Camila Pacini e Gustavo Oliveira começaram a vida no samba ainda crianças, na ala mirim da bateria e de porta-bandeira da Unidos da Vila Industrial. Com o tempo, se aperfeiçoaram na arte carnavalesca e chegaram ao posto de carregar o pavilhão da escola.
"Eu tinha apenas 8 anos quando recebi o convite [..] da diretoria da escola para ser porta-bandeira de uma ala mirim que a Vila ia fazer. Minha mãe falou: pode até levar, porém, ela é tímida, não vai dar certo. E no fim eu fui e nem a minha mãe me reconheceu. Amei e depois dessa oportunidade, me dediquei muito para aprender e melhorar a cada desfile. Passei por essa ala mirim, fui terceira, segunda e em 2015 passei a ser a porta-bandeira oficial da Unidos da Vila Industrial", relembrou Camila.
Camila e Gustavo como porta-bandeira e mestre-sala pela Unidos da Vila Industrial
Ney Sarmento/PMMC
A dupla já desfila no carnaval paulistano há um tempo e Camila já passou por diversas agremiações, como X-9 Paulistana, Barroca Zona Sul, até chegar à Acadêmicos do Tucuruvi onde está desde 2024.
O convite para Gustavo fazer parte do carnaval de São Paulo chegou em 2024, por meio de um mestre-sala da Tucuruvi que também desfilava em Mogi.
De lá para cá, foram anos como mestre-sala de apoio, até chegar ao posto de segundo casal da escola. "Sempre tive vontade de conhecer o carnaval paulistano, só conhecia [..] pela TV, nunca imaginava um dia poder estar representando a minha cidade, representando a minha escola de samba, principalmente, né? O que a gente chama de solo sagrado, que é o Anhembi, né? E ter toda essa repercussão que tem de estar no carnaval de São Paulo", contou Gustavo.
O casal de mestre-sala e porta-bandeira fica decepcionado por não desfilar na avenida em Mogi, mas tem esperança que o evento volte a acontecer.

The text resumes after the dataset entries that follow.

(** * k8s-ephemeral-storage-metrics: the snapshot manager and the metric emitter

    A shallow embedding of [collector.go]: the [manager] with its polling
    goroutine, [Start], [Stop], [RecentStats], and the Prometheus collector
    built on top of it.

    Conventions of the embedding.
    - Go pointers are locations in a typed store with bump allocation (Go never
      frees a reachable cell).  [*podEphemeralStorageStat], [*stats.FsStats] and
      the backing arrays of [[]podEphemeralStorageStat] live in separate heaps,
      as their Go types cannot alias.
    - [time.Duration] is an [int64] count of nanoseconds: a [Z] with the
      wrap-around of the subtraction written out.
    - [uint64] byte counts are [Z]; the conversion to [float64] done by the
      extractors is kept as the integer that is converted.
    - The REST call, [json.Unmarshal] and the clock are the environment of the
      polling loop: one [cycle_input] per iteration and a decoder parameter.
    - The goroutine interleaving is a labelled transition system whose atomic
      steps are the critical sections of the source. *)

From Stdlib Require Import ZArith Lia Ascii DecimalPos DecimalString.
From stdpp Require Import base option list strings.

Local Open Scope Z_scope.

(** ** The kubelet stats API types read by the program
    (k8s.io/kubelet/pkg/apis/stats/v1alpha1), restricted to the fields
    [collector.go] reads.  A [*uint64] field is [option Z], [None] being nil. *)
Module stats.

Record FsStats := {
  AvailableBytes : option Z;
  CapacityBytes : option Z;
  UsedBytes : option Z;
}.

(** [PodReference] is a struct value inside [PodStats]: a payload without
    [podRef] decodes to the zero value, both names empty. *)
Record PodReference := {
  Name : string;
  Namespace : string;
}.

(** [EphemeralStorage] is a [*FsStats], nil when the payload has none. *)
Record PodStats := {
  PodRef : PodReference;
  EphemeralStorage : option FsStats;
}.

Record NodeStats := {
  NodeName : string;
}.

Record Summary := {
  Node : NodeStats;
  Pods : list PodStats;
}.

(** The value of [&stats.Summary{}]. *)
Definition zero_Summary : Summary :=
  {| Node := {| NodeName := "" |}; Pods := [] |}.

End stats.

(** ** Store *)

Abbreviation loc := nat (only parsing).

"Fico bem chateado e bem frustrado, porque o carnaval não é apenas a folia de todos. O carnaval pode gerar emprego, o carnaval bem estruturado com o apoio da prefeitura, principalmente da Secretaria de Cultura, ele pode gerar renda para a cidade, pode ter um retorno positivo e sendo bem estruturado, sendo bem amparado pelos órgãos competentes, eu tenho certeza que as escolas de samba conseguem também se empenhar na geração de empregos, seja ele temporário ou não. Sem contar a movimentação, acaba movimentando a cidade de alguma forma, além de toda a ancestralidade, de toda a cultura, de toda a arte que o carnaval traz, que pode também engrandecer e elevar a outros patamares, Mogi das Cruzes.", desabafou Gustavo.
O que diz a Prefeitura de Mogi
O g1 questionou a Prefeitura de Mogi das Cruzes sobre a possível criação de uma liga das escolas de samba e os próximos passos para a volta do desfile de carnaval em 2026.

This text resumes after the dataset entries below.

Lemma utf8_decode_valid (l cps : list Z) :
  Forall (fun b => 0 <= b) l -> utf8_decode l = Some cps ->
  Forall (fun c => valid_scalar c = true) cps.
Proof.
  intros Hpos Hd. assert (Hn : (length l <= length l)%nat) by lia.
  revert Hn Hpos Hd. generalize (length l) at 2. intros n. revert l cps.
  induction n as [|n IH]; intros l cps Hn Hpos Hd.
  { destruct l; [inversion Hd; constructor | simpl in Hn; lia]. }
  destruct l as [|b0 r]; cbn [utf8_decode] in Hd.
  { inversion Hd. constructor. }
  cbn [length] in Hn. inversion Hpos as [|? ? Hb0 Hr]; subst.
  destruct (Z.ltb_spec b0 0x80).
  { destruct (utf8_decode r) as [cs|] eqn:E; simpl in Hd; [|discriminate].
    inversion Hd; subst. constructor.
    - unfold valid_scalar. zbool; lia.
    - apply (IH r); auto; lia. }
  destruct ((0xC2 <=? b0) && (b0 <=? 0xDF))%bool eqn:E2.
  { destruct r as [|b1 r1]; [discriminate|]. inversion Hr; subst.
    unfold utf8_cont in Hd. destruct ((0x80 <=? b1) && (b1 <=? 0xBF))%bool eqn:E1; [|discriminate].
    destruct (utf8_decode r1) as [cs|] eqn:E; simpl in Hd; [|discriminate].
    inversion Hd; subst. constructor.
    - apply andb_true_iff in E2 as [E2 E2']. apply andb_true_iff in E1 as [E1 E1'].
      apply Z.leb_le in E1, E1', E2, E2'. unfold valid_scalar. zbool; lia.
    - apply (IH r1); auto. cbn [length] in Hn. lia. }
  destruct ((0xE0 <=? b0) && (b0 <=? 0xEF))%bool eqn:E3.
  { destruct r as [|b1 [|b2 r2]]; try discriminate. inversion Hr as [|? ? _ Hr1]; subst.
    inversion Hr1; subst.
    match type of Hd with
    | (if ?g then _ else _) = _ => destruct g eqn:G; [|discriminate]
    end.
    destruct (utf8_decode r2) as [cs|] eqn:E; simpl in Hd; [|discriminate].
    inversion Hd; subst. constructor.
    - unfold utf8_cont in G. zhyps. unfold valid_scalar.
      match goal with H : (_ && _)%bool = false |- _ => rewrite H end.
      zbool; lia.
    - apply (IH r2); auto. cbn [length] in Hn. lia. }
  destruct ((0xF0 <=? b0) && (b0 <=? 0xF4))%bool eqn:E4; [|discriminate].
  destruct r as [|b1 [|b2 [|b3 r3]]]; try discriminate. inversion Hr as [|? ? _ Hr1]; subst.
  inversion Hr1 as [|? ? _ Hr2]; subst. inversion Hr2; subst.
  match type of Hd with
  | (if ?g then _ else _) = _ => destruct g eqn:G; [|discriminate]
  end.
  destruct (utf8_decode r3) as [cs|] eqn:E; simpl in Hd; [|discriminate].
  inversion Hd; subst. constructor.
  - unfold utf8_cont in G. zhyps. unfold valid_scalar. zbool; lia.
  - apply (IH r3); auto. cbn [length] in Hn. lia.
Qed.

Lemma bytes_of_string_nonneg (s : string) : Forall (fun b => 0 <= b) (bytes_of_string s).
Proof. unfold bytes_of_string. apply Forall_forall. intros b Hb. apply in_map_iff in Hb as (a & <- & _). lia. Qed.

Lemma flat_map_encode_bytes (cps : list Z) :
  Forall (fun c => valid_scalar c = true) cps ->
  Forall (fun b => 0 <= b < 256) (flat_map utf8_encode cps).
Proof.
  induction cps as [|c cps IH]; intros H; simpl; [constructor|].
  inversion H; subst. apply Forall_app. split; [now apply utf8_encode_bytes | now apply IH].
Qed.

Lemma toLowerCase_idem (s : string) : toLowerCase (toLowerCase s) = toLowerCase s.
Proof.
  unfold toLowerCase at 2 3. destruct (utf8_decode (bytes_of_string s)) as [cps|] eqn:Hd.
  - pose proof (utf8_decode_valid _ _ (bytes_of_string_nonneg s) Hd) as Hv.
    pose proof (lower_cps_closed cps [] Hv) as Hc.
    assert (Hv' : Forall (fun c => valid_scalar c = true) (lower_cps [] cps)).
    { eapply Forall_impl; [|exact Hc]. intros x Hx. now apply lower_fixed_spec. }
    unfold toLowerCase. rewrite bytes_of_string_of_bytes by now apply flat_map_encode_bytes.
    rewrite utf8_decode_flat_encode by exact Hv'. rewrite (lower_cps_fixed _ [] Hc). reflexivity.
  - unfold toLowerCase. rewrite Hd. reflexivity.
Qed.

(** ** Claims *)

(** C1: for a payload passing validation, [addFlightBooking] returns [Ok]
    with a record carrying the payload's five fields verbatim, a non-empty
    [id], [createdAt] the current time and no [updatedAt]; a following
    [getFlightBooking] on that [id] returns the same record. *)
Theorem addFlightBooking_then_get (now : nat64) (rnds : list Z)
  (p : FlightBookingPayload) (m : StableBTreeMap) :
  valid_payload p ->
  exists fb,
    fst (addFlightBooking now rnds p m) = Ok fb /\
    airline fb = Payload.airline p /\
    departureAirport fb = Payload.departureAirport p /\
    arrivalAirport fb = Payload.arrivalAirport p /\
    departureTime fb = Payload.departureTime p /\
    arrivalTime fb = Payload.arrivalTime p /\
    id fb <> EmptyString /\
    createdAt fb = now /\
    updatedAt fb = None /\
    getFlightBooking (id fb) (snd (addFlightBooking now rnds p m)) = Ok fb.
Proof.
  intros Hv. apply valid_payload_checks in Hv as [H1 H2].
  unfold addFlightBooking. rewrite H1, H2.
  eexists. simpl. repeat split; try reflexivity.
  - apply uuidv4_nonempty.
  - unfold getFlightBooking. now rewrite map_get_insert_same.
Qed.

Lemma addFlightBooking_then_get_witness :
  valid_payload sample_payload /\
  exists fb,
    fst (addFlightBooking 5 (repeat 0 32) sample_payload []) = Ok fb /\
    airline fb = Payload.airline sample_payload /\
    departureAirport fb = Payload.departureAirport sample_payload /\
    arrivalAirport fb = Payload.arrivalAirport sample_payload /\
    departureTime fb = Payload.departureTime sample_payload /\
    arrivalTime fb = Payload.arrivalTime sample_payload /\
    id fb <> EmptyString /\
    createdAt fb = 5 /\
    updatedAt fb = None /\
    getFlightBooking (id fb) (snd (addFlightBooking 5 (repeat 0 32) sample_payload [])) = Ok fb.
Proof.
  assert (Hv : valid_payload sample_payload)
    by (unfold valid_payload; simpl; repeat split; try discriminate; lia).
  split; [exact Hv|]. apply (addFlightBooking_then_get 5 (repeat 0 32) sample_payload []).
  exact Hv.
Defined.

(** C2: on a reachable store, for an [id] present and a valid payload,
    [updateFlightBooking] returns [Ok] with a record keeping the stored
    [id] and [createdAt], taking the payload's five fields and [updatedAt]
    the current time; the map entry of that [id] is overwritten with it. *)
Theorem updateFlightBooking_existing (now : nat64) (i : string)
  (p : FlightBookingPayload) (m : StableBTreeMap) (fb : FlightBooking) :
  reachable m -> map_get i m = Some fb -> valid_payload p ->
  exists u,
    fst (updateFlightBooking now i p m) = Ok u /\
    id u = id fb /\ id u = i /\
    createdAt u = createdAt fb /\
    airline u = Payload.airline p /\
    departureAirport u = Payload.departureAirport p /\
    arrivalAirport u = Payload.arrivalAirport p /\
    departureTime u = Payload.departureTime p /\
    arrivalTime u = Payload.arrivalTime p /\
    updatedAt u = Some now /\
    snd (updateFlightBooking now i p m) = map_insert i u m /\
    map_get i (snd (updateFlightBooking now i p m)) = Some u.
Proof.
  intros Hr Hg Hv.
  destruct (reachable_inv m Hr) as [_ Hw].
  assert (Hid : id fb = i) by (apply (Hw i fb), map_get_in, Hg).
  apply valid_payload_checks in Hv as [H1 H2].
  unfold updateFlightBooking. rewrite H1, H2, Hg. simpl.
  eexists. repeat split; simpl; try reflexivity; try exact Hid.
  - now rewrite Hid.
  - rewrite Hid. apply map_get_insert_same.
Qed.

Lemma updateFlightBooking_existing_witness :
  reachable store1 /\ map_get store1_id store1 = Some (mkFlightBooking store1_id
     "Delta" "JFK" "LAX" 100 200 5 None) /\ valid_payload sample_payload /\
  exists u,
    fst (updateFlightBooking 9 store1_id sample_payload store1) = Ok u /\
    id u = store1_id /\ id u = store1_id /\
    createdAt u = 5 /\
    airline u = Payload.airline sample_payload /\
    departureAirport u = Payload.departureAirport sample_payload /\
    arrivalAirport u = Payload.arrivalAirport sample_payload /\
    departureTime u = Payload.departureTime sample_payload /\
    arrivalTime u = Payload.arrivalTime sample_payload /\
    updatedAt u = Some 9 /\
    snd (updateFlightBooking 9 store1_id sample_payload store1) = map_insert store1_id u store1 /\
    map_get store1_id (snd (updateFlightBooking 9 store1_id sample_payload store1)) = Some u.
Proof.
  assert (Hv : valid_payload sample_payload)
    by (unfold valid_payload; simpl; repeat split; try discriminate; lia).
  assert (Hg : map_get store1_id store1 = Some (mkFlightBooking store1_id
     "Delta" "JFK" "LAX" 100 200 5 None)) by reflexivity.
  split; [exact store1_reachable|]. split; [exact Hg|]. split; [exact Hv|].
  exact (updateFlightBooking_existing 9 store1_id sample_payload store1 _
           store1_reachable Hg Hv).
Defined.

(** C7: both [addFlightBooking] and [updateFlightBooking] check in order,
    the first failure winning: a missing (empty or zero) field gives the
    invalid-input error even when the time range is also bad; otherwise
    [departureTime >= arrivalTime] gives the time-range error; a payload
    passing both checks gets past them. *)
Theorem validation_first_failure_wins (now : nat64) (rnds : list Z) (i : string)
  (p : FlightBookingPayload) (m : StableBTreeMap) :
  (field_missing p ->
     fst (addFlightBooking now rnds p m) = Err invalidInputMsg /\
     fst (updateFlightBooking now i p m) = Err invalidInputMsg) /\
  (~ field_missing p -> Payload.arrivalTime p <= Payload.departureTime p ->
     fst (addFlightBooking now rnds p m) = Err invalidTimeRangeMsg /\
     fst (updateFlightBooking now i p m) = Err invalidTimeRangeMsg) /\
  (~ field_missing p -> Payload.departureTime p < Payload.arrivalTime p ->
     (exists fb, fst (addFlightBooking now rnds p m) = Ok fb) /\
     fst (updateFlightBooking now i p m) <> Err invalidInputMsg /\
     fst (updateFlightBooking now i p m) <> Err invalidTimeRangeMsg).
Proof.
  unfold addFlightBooking, updateFlightBooking.
  split; [|split].
  - intros Hm. apply payload_missing_spec in Hm. rewrite Hm. auto.
  - intros Hm Ht. rewrite <- payload_missing_spec, not_true_iff_false in Hm.
    rewrite Hm. replace (_ >=? _) with true by (symmetry; apply Z.geb_le; lia). auto.
  - intros Hm Ht. rewrite <- payload_missing_spec, not_true_iff_false in Hm.
    rewrite Hm. replace (_ >=? _) with false
      by (symmetry; rewrite Z.geb_leb; apply Z.leb_gt; lia).
    split; [eexists; reflexivity|].
    destruct (map_get i m); simpl; split; discriminate.
Qed.

(** C8: on a reachable store, for an [id] present, [deleteFlightBooking]
    returns [Ok] with the removed record; afterwards [getFlightBooking id]
    is the not-found error and every other key is unaffected. *)
Theorem deleteFlightBooking_existing (i : string) (fb : FlightBooking) (m : StableBTreeMap) :
  reachable m -> map_get i m = Some fb ->
  fst (deleteFlightBooking i m) = Ok fb /\
  getFlightBooking i (snd (deleteFlightBooking i m)) = Err (notFoundGetMsg i) /\
  (forall k, k <> i -> map_get k (snd (deleteFlightBooking i m)) = map_get k m).
Proof.
  intros Hr Hg. destruct (reachable_inv m Hr) as [Hs _].
  pose proof (map_remove_fst i m) as Hf. pose proof (map_remove_gone i m Hs) as Hgone.
  pose proof (fun k => map_get_remove_other i k m) as Hoth.
  unfold deleteFlightBooking, getFlightBooking.
  destruct (map_remove i m) as [r m'] eqn:Hrm; simpl in *. rewrite Hg in Hf. subst r.
  simpl. rewrite Hgone. auto.
Qed.

Lemma deleteFlightBooking_existing_witness :
  reachable store1 /\ map_get store1_id store1 = Some (mkFlightBooking store1_id
     "Delta" "JFK" "LAX" 100 200 5 None) /\
  fst (deleteFlightBooking store1_id store1) =
    Ok (mkFlightBooking store1_id "Delta" "JFK" "LAX" 100 200 5 None) /\
  getFlightBooking store1_id (snd (deleteFlightBooking store1_id store1)) =
    Err (notFoundGetMsg store1_id) /\
  (forall k, k <> store1_id ->
     map_get k (snd (deleteFlightBooking store1_id store1)) = map_get k store1).
Proof.
  assert (Hg : map_get store1_id store1 = Some (mkFlightBooking store1_id
     "Delta" "JFK" "LAX" 100 200 5 None)) by reflexivity.
  split; [exact store1_reachable|]. split; [exact Hg|].
  exact (deleteFlightBooking_existing store1_id _ store1 store1_reachable Hg).
Defined.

A Secretaria Municipal de Cultura informou que segue aberta ao diálogo com todos os setores culturais e valoriza a importância histórica que a festividade carrega. Informou também que, neste momento, a administração está comprometida em honrar as dívidas e revisar os contratados, custos e fornecedores. Após a revisão, a prefeitura disse definirá as melhores ações a serem tomadas para o ano que vem.
Procurado pelo g1, o ex-prefeito Caio Cunha explicou que desde o início de sua gestão manteve diálogo com os presidentes das agremiações para discutir o futuro do desfile.
Caio afirmou ainda que o evento precisava se profissionalizar e seguir exemplos de captação de recursos via patrocínios e leis de incentivo, sem depender do orçamento público. Concluiu ainda que, para 2026, três escolas conseguiram recursos por meio de leis de incentivo. Duas foram contempladas com R$ 60 mil e outra com R$ 500 mil pela Lei Rouanet, com a ajuda da então Secretaria de Cultura.